Information provided -
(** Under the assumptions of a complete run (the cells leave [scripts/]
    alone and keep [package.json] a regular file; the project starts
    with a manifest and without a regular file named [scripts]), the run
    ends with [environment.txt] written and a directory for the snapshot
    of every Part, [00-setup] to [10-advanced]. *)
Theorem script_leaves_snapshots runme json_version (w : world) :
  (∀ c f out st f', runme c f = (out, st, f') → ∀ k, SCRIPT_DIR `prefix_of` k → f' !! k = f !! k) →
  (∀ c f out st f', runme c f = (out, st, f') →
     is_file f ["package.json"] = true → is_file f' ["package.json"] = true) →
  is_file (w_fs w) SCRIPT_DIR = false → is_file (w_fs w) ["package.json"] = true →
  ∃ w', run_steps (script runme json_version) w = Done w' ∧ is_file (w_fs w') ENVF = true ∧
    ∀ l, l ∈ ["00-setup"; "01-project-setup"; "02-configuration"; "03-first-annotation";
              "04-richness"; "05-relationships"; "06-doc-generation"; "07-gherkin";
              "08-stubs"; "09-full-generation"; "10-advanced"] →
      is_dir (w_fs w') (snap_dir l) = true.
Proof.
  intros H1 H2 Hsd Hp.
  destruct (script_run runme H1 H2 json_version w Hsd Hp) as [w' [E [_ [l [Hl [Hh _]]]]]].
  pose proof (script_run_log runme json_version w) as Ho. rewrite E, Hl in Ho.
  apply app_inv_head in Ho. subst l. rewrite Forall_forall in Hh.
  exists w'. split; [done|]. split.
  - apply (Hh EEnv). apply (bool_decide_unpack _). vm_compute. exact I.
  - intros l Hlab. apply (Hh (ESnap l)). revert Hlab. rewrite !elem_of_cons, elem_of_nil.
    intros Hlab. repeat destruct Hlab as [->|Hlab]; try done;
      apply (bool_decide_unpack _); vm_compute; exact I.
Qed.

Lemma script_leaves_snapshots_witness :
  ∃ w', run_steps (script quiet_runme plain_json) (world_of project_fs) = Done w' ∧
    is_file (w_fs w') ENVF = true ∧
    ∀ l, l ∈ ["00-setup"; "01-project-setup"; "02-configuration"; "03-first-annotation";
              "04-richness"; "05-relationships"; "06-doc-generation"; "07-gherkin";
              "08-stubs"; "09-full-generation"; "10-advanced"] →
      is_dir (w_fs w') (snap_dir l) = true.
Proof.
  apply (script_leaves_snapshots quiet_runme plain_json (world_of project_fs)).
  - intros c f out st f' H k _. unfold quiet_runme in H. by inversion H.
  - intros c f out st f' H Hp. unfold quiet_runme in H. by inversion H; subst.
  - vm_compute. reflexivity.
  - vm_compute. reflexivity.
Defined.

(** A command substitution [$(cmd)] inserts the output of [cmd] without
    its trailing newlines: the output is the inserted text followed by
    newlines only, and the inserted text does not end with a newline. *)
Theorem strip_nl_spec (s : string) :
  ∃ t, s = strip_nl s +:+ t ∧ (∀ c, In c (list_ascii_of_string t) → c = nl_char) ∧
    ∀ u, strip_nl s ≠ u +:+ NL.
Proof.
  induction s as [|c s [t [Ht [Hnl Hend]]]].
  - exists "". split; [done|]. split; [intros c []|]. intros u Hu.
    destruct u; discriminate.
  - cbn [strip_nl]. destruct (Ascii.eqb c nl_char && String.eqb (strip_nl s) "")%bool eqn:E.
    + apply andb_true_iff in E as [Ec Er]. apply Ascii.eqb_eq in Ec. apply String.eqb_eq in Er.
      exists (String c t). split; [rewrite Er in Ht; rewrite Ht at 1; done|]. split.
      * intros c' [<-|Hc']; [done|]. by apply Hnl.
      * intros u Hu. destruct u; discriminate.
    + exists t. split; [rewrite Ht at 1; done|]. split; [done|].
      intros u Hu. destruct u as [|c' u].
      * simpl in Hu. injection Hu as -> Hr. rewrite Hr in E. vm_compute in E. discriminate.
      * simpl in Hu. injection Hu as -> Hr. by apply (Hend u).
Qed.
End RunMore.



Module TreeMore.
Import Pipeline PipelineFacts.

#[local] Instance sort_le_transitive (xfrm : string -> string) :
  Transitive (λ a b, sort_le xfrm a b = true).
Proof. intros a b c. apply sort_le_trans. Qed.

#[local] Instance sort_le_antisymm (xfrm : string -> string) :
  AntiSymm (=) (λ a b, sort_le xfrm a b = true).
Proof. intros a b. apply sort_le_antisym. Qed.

---

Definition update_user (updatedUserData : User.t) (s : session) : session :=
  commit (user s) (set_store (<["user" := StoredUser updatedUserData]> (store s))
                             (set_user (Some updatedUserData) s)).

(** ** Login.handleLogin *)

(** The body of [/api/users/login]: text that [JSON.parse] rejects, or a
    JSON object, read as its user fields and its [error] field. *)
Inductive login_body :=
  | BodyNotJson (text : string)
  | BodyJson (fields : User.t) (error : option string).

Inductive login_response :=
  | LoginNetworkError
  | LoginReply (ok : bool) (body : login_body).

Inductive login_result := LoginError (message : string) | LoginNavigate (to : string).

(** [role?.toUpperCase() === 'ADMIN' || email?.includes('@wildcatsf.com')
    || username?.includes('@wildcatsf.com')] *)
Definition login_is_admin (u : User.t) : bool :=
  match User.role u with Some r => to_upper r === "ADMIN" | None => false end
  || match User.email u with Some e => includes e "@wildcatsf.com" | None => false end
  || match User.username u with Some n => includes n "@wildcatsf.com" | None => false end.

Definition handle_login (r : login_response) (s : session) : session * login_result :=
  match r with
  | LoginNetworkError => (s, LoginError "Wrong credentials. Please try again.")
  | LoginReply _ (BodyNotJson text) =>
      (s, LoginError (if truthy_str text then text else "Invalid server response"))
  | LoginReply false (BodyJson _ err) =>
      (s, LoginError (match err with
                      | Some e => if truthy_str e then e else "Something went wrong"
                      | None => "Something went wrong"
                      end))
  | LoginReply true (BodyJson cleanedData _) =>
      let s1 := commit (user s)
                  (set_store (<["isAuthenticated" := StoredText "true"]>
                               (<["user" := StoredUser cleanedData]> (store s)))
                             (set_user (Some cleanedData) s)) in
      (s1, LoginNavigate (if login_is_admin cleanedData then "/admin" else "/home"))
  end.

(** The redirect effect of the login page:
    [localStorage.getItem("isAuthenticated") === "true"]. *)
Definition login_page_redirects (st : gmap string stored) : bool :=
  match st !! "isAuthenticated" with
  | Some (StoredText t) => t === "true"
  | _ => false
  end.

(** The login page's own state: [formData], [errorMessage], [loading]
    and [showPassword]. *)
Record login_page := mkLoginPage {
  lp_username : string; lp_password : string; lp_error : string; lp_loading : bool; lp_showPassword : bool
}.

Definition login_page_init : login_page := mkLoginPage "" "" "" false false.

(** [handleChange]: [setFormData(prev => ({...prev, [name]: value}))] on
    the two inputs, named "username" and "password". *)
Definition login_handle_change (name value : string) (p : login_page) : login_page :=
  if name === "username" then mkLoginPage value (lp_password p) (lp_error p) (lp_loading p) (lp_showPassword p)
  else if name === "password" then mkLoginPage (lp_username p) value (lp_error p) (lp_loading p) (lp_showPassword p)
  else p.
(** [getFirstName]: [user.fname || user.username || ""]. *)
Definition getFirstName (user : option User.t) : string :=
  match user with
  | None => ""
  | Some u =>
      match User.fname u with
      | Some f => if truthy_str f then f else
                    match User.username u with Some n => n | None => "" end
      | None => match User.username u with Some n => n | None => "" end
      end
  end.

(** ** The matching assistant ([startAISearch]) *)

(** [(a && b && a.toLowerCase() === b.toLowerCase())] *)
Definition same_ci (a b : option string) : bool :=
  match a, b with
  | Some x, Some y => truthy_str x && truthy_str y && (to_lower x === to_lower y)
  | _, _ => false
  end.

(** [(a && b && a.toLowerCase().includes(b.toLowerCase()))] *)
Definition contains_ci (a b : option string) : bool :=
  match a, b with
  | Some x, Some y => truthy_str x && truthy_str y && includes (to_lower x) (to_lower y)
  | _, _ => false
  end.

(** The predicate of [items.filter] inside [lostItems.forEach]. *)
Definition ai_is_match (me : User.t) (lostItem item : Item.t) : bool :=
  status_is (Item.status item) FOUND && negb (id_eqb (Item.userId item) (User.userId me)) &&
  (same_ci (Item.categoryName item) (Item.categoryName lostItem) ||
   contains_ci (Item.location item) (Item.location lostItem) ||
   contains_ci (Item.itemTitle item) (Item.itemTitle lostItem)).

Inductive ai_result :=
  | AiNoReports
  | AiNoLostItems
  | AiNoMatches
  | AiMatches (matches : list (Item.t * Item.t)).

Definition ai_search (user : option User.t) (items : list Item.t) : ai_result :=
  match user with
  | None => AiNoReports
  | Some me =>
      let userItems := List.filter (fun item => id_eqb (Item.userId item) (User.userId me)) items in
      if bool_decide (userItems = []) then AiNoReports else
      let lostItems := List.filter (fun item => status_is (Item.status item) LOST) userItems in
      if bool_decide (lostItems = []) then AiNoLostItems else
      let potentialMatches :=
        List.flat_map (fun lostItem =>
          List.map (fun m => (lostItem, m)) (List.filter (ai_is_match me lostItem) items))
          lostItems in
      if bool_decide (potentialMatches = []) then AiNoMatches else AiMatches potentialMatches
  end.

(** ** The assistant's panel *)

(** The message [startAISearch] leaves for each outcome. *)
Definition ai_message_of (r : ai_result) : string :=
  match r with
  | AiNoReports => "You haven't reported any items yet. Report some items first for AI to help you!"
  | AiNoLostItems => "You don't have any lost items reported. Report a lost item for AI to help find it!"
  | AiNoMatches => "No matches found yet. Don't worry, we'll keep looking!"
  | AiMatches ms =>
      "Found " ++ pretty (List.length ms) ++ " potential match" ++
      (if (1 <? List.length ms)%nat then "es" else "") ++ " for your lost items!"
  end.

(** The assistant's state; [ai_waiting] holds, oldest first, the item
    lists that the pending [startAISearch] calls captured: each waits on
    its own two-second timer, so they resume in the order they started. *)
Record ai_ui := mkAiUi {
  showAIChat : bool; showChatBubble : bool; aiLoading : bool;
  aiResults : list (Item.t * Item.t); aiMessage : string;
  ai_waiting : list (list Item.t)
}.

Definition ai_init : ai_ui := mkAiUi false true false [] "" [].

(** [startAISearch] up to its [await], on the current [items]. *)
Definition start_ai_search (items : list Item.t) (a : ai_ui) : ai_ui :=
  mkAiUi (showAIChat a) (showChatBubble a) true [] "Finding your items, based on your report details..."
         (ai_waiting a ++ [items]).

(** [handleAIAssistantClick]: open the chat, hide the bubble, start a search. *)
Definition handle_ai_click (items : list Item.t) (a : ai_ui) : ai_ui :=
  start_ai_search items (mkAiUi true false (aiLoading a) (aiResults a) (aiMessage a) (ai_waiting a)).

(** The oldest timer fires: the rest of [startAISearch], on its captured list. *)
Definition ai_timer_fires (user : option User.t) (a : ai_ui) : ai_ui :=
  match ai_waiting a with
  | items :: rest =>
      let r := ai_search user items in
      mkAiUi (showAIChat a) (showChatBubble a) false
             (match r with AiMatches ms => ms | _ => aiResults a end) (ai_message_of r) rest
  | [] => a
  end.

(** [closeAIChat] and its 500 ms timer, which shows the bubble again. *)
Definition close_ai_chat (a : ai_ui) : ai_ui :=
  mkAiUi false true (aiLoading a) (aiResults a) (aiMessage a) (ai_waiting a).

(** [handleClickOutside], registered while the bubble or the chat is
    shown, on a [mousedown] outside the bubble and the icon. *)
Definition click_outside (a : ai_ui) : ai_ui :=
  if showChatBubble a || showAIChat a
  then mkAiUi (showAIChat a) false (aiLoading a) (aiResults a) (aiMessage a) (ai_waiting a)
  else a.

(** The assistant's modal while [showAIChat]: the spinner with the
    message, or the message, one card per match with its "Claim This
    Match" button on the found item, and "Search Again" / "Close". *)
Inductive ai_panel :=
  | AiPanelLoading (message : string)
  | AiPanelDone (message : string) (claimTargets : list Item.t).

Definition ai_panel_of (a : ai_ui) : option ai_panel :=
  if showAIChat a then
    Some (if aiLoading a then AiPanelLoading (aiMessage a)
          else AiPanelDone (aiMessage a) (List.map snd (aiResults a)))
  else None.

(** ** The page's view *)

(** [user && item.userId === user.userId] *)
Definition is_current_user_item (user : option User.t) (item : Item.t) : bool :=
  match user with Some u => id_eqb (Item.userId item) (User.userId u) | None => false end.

What the task asks -
Using the data above, extract exactly the lines from the one that holds "Record login_page := mkLoginPage" to the one that holds "(** [handleChange]: [setFormData(prev", both ends included, and no others.

Answer below -
Record login_page := mkLoginPage {
  lp_username : string; lp_password : string; lp_error : string; lp_loading : bool; lp_showPassword : bool
}.

Definition login_page_init : login_page := mkLoginPage "" "" "" false false.

(** [handleChange]: [setFormData(prev => ({...prev, [name]: value}))] on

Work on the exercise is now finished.